International Journal of Computer Applications |
Foundation of Computer Science (FCS), NY, USA |
Volume 184 - Number 21 |
Year of Publication: 2022 |
Authors: Omkar Bhoite, Sohail Ahmad, Saurabh Wagh, Ketan Gaikwad, Shalaka Deore, Shubhangi Ingle |
10.5120/ijca2022922244 |
Omkar Bhoite, Sohail Ahmad, Saurabh Wagh, Ketan Gaikwad, Shalaka Deore, Shubhangi Ingle . A Real-time Model to Forecast the Outbreak of Covid-19 using LSTM. International Journal of Computer Applications. 184, 21 ( Jul 2022), 60-64. DOI=10.5120/ijca2022922244
Deep Learning based forecasting models have been in use for a long time and they have proven their significance in problems including time series forecasting and improve the accuracy and efficiency of the results for given problem. These models have long been utilization domains that required that identification and fiction of main factors of information. Based on review of work done in the field of forecasting, this study demonstrates the potential of LSTM algorithm to forecast the rise and fall in number of active cases and deaths of Covid 19 patients using real time input provided by John Hopkins University which is available on GitHub and updated on a daily basis.

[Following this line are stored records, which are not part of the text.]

Definition pod_step (now : time) (e : pod_event) (p : Pod) : Pod :=
  match e with
  | PNode e => node_event now e p
  | PProbe replies => probe now replies p
  | PSample => set_samples (holdback_sample now (holdback_depth p) (samples p)) p
  | PPost draws finished target len input => (do_POST draws now finished target len input p).2
  end.

Definition run_pod (es : list (time * pod_event)) (p : Pod) : Pod := foldl (λ p te, pod_step te.1 te.2 p) p es.
End Pod.

Arguments node {_ _ _ _ _} _.
Arguments runtime {_ _ _ _ _} _.
Arguments history {_ _ _ _ _} _.
Arguments samples {_ _ _ _ _} _.
Arguments reachable {_ _ _ _ _} _.
Arguments restored_vc {_ _ _ _ _} _.
Arguments seen_seeded {_ _ _ _ _} _.
Arguments started_at {_ _ _ _ _} _.
Arguments outbox {_ _ _ _ _} _.
Arguments joined {_ _ _ _ _} _.
Arguments history_enabled {_ _ _ _ _} _.
Arguments holdback_depth {_ _ _ _ _} _.
Arguments ask_history {_ _ _ _ _ _} _ _.
Arguments PNode {_ _ _ _} _.
Arguments PProbe {_ _ _ _} _.
Arguments PSample {_ _ _ _}.
Arguments PPost {_ _ _ _} _ _ _ _ _.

In short, a real time Covid 19 outbreak forecasting model implemented using long short term memory networks algorithm. The use of LSTM is suggested to improve the efficiency and accuracy of the presently available models and make predictions of 2 parameters including the number of active cases and the number of deaths for the upcoming 10 days. The goal was to analyze the algorithm by comparing the results of prediction and actual reports for a period of 60 days and forecast the number of newly confirmed and death cases of the disease for upcoming 10 days. To develop an algorithm faster than existing systems and use the most recently available data for a higher range of input and calculate the latest trend.